A deep dive into leader elections, log replication, and why Raft is easier to reason about than Paxos when building distributed systems.

Raft was designed with one goal in mind: understandability. Where Paxos forces you to reconstruct the full protocol from first principles before implementing anything, Raft decomposes the consensus problem into three relatively independent subproblems — leader election, log replication, and safety — each of which is much easier to reason about in isolation.

Leader Election

Every Raft cluster has exactly one leader at a time. Servers start as followers and listen for heartbeats from a leader. If a follower goes too long without a heartbeat, it becomes a candidate, increments its term, votes for itself, and sends RequestVote RPCs to the other servers.

A candidate wins if it receives votes from a majority. The key constraint: a server only votes for a candidate whose log is at least as up-to-date as its own. This single rule is what prevents stale nodes from winning elections and corrupting the cluster state.

Log Replication

Once a leader is elected, all writes go through it. The leader appends the entry to its own log and sends AppendEntries RPCs to followers in parallel. An entry is committed once a majority of servers have written it to their logs — at which point the leader applies it to its state machine and responds to the client.
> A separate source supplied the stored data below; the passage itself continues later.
(* ===== verification/Fuzz.v ===== *)
(** * The compiler fuzzer

    Model of scripts/fuzz_compiler.py: the generated probes with the outputs an
    exact evaluation expects, the C driver, the verdict on one probe, the
    reduction of a failing one, the campaign and its control.  The compiler, the
    host C compiler and the program they make are the parameter [FuzzTools]; the
    clock is the argument [late]. *)
From S2P Require Import Prelude Text Dict Sort Random PassLine.

Definition FAMILIES : list str :=
  [$"refined"; $"arithmetic"; $"array"; $"slice"; $"loop"; $"variant"; $"inclusive"].

Definition RuntimeError (msg : str) : exn := Custom "RuntimeError" msg.

(** ** Probes *)

(** [sorted(set(l))]. *)
Definition sorted_set (l : list Z) : list Z := sorted_Z (remove_dups l).

Definition lines_of (l : list str) : str := concat (map (fun s => s ++ nl) l).

(** The function with the refined parameter that every family declares. *)
Definition prefix (size : Z) : str :=
  lines_of [$"// Generated compiler soundness probe.";
            $"extern fn fuzz_observe(value: i32, lo: i32, hi: i32);";
            $"fn checked(x: {0..<" ++ dec size ++ $" as i32}) -> i32 {";
            $"    fuzz_observe(x, 0, " ++ dec size ++ $");";
            $"    return x;"; $"}"].

Definition in_size (size x : Z) : bool := (0 <=? x) && (x <? size).

(** A bound as the language writes it. *)
Definition bound_text (n : Z) : str := if 0 <=? n then dec n else $"(0 - " ++ dec (- n) ++ $")".

(** The value after one step, and the bounds of the values. *)
Definition apply_step (x : Z) (s : str * Z) : Z :=
  if decide (s.1 = $"+") then x + s.2 else if decide (s.1 = $"-") then x - s.2 else x * s.2.
Definition step_bounds (b : Z * Z) (s : str * Z) : Z * Z :=
  if decide (s.1 = $"+") then (b.1 + s.2, b.2 + s.2)
  else if decide (s.1 = $"-") then (b.1 - s.2, b.2 - s.2)
  else (b.1 * s.2, (b.2 - 1) * s.2 + 1).

Definition calculate (size : Z) (steps : list (str * Z)) (x : Z) : Z :=
  if in_size size x then foldl apply_step x steps else -1.

(** The lines of the steps, with the name of the last value. *)
Fixpoint arith_lines (i : Z) (expression : str) (b : Z * Z) (steps : list (str * Z)) : list str * str :=
  match steps with
  | [] => ([], expression)
  | s :: steps =>
      let b := step_bounds b s in
      let name := $"y" ++ dec i in
      let '(rest, last_) := arith_lines (i + 1) name b steps in
      (($"let " ++ name ++ $": {" ++ bound_text b.1 ++ $"..<" ++ bound_text b.2 ++ $" as i32} = "
        ++ expression ++ $" " ++ s.1 ++ $" " ++ dec s.2 ++ $";")
       :: ($"fuzz_observe(" ++ name ++ $", " ++ dec b.1 ++ $", " ++ dec b.2 ++ $");") :: rest, last_)
  end.

Section generate.
Context {R : Rng}.

Fixpoint draw_steps (n : nat) (r : rng) : list (str * Z) * rng :=
  match n with
  | O => ([], r)
  | S n =>
      let '(op, r) := choice [] [$"+"; $"-"; $"*"] r in
      let '(amount, r) := randint 1 4 r in
      let '(steps, r) := draw_steps n r in ((op, amount) :: steps, r)
  end.

Fixpoint draw_inputs (n : nat) (size : Z) (r : rng) : list Z * rng :=
  match n with
  | O => ([], r)
  | S n => let '(x, r) := randint (-3) (size + 3) r in
           let '(xs, r) := draw_inputs n size r in (x :: xs, r)
  end.

Definition guard (size : Z) : str := $"if (x >= 0 && x < " ++ dec size ++ $") {".

(** The body of [fuzz_entry] and what it answers on an input, by family; the
    variant family adds to the prefix. *)
Definition family_body (family : str) (size bias : Z) (values : list Z) (r : rng)
    : str * str * (Z → Z) * rng :=
  let n := dec size in
  if bool_decide (family = $"refined") || bool_decide (family = $"inclusive") then
    let op := if decide (family = $"inclusive") then $"<=" else $"<" in
    ([], $"if (x >= 0 && x " ++ op ++ $" " ++ n ++ $") { return checked(x); }",
     fun x => if in_size (size + (if decide (op = $"<=") then 1 else 0)) x then x else -1, r)
  else if decide (family = $"arithmetic") then
    let '(count, r) := randint 1 5 r in
    let '(steps, r) := draw_steps (Z.to_nat count) r in
    let '(operations, expression) := arith_lines 0 ($"x") (0, size) steps in
    ([], guard size ++ nl ++ join nl operations ++ nl ++ $"return " ++ expression ++ $";" ++ nl ++ $"}",
     calculate size steps, r)
  else if bool_decide (family = $"array") || bool_decide (family = $"slice") then
    let place := if decide (family = $"slice") then $"s" else $"a" in
    ([], $"let mut a: [i32; " ++ n ++ $"] = {" ++ join ($", ") (map dec values) ++ $"};" ++ nl
         ++ (if decide (family = $"slice") then $"let s: []i32 = a as []i32;" ++ nl else [])
         ++ guard size ++ nl ++ $"    checked(x);" ++ nl ++ $"    return " ++ place ++ $"[x as usize];" ++ nl ++ $"}",
     fun x => if in_size size x then default (-1) (values !! Z.to_nat x) else -1, r)
  else if decide (family = $"loop") then
    ([], $"let mut a: [i32; " ++ n ++ $"];" ++ nl ++ $"for i: usize in 0..<" ++ n ++ $" {" ++ nl
         ++ $"    fuzz_observe(i as i32, 0, " ++ n ++ $");" ++ nl ++ $"    a[i] = " ++ dec bias ++ $" + i as i32;" ++ nl
         ++ $"}" ++ nl ++ guard size ++ $" return a[x as usize]; }",
     fun x => if in_size size x then bias + x else -1, r)
  else
    (lines_of [$"variant Choice { Value(i32); Missing; }"; $"fn choose(x: i32) -> Choice {";
               $"    " ++ guard size ++ $" return Choice::Value(checked(x)); }"; $"    return Choice::Missing;"; $"}"],
     join nl [$"    let v: Choice = choose(x);"; $"    match v {";
              $"        Choice::Value(n) => { return n + " ++ dec bias ++ $"; }";
              $"        Choice::Missing => { return -1; }"; $"    }"],
     fun x => if in_size size x then x + bias else -1, r).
This is where Raft’s clarity really shows. The log is the source of truth. If two logs have the same entry at the same index with the same term, they are guaranteed to be identical up to that point. Raft enforces this with a consistency check on every AppendEntries call.

Why It Matters

Consensus algorithms are the foundation of any system that needs to replicate state reliably — databases, distributed locks, coordination services. Understanding Raft at this level means you can reason about what happens during network partitions, node crashes, and split-brain scenarios without treating the system as a black box.

I’m implementing Raft from scratch in Go as part of the VizRaft experiment, with a real-time visualization of leader elections and log replication as they happen.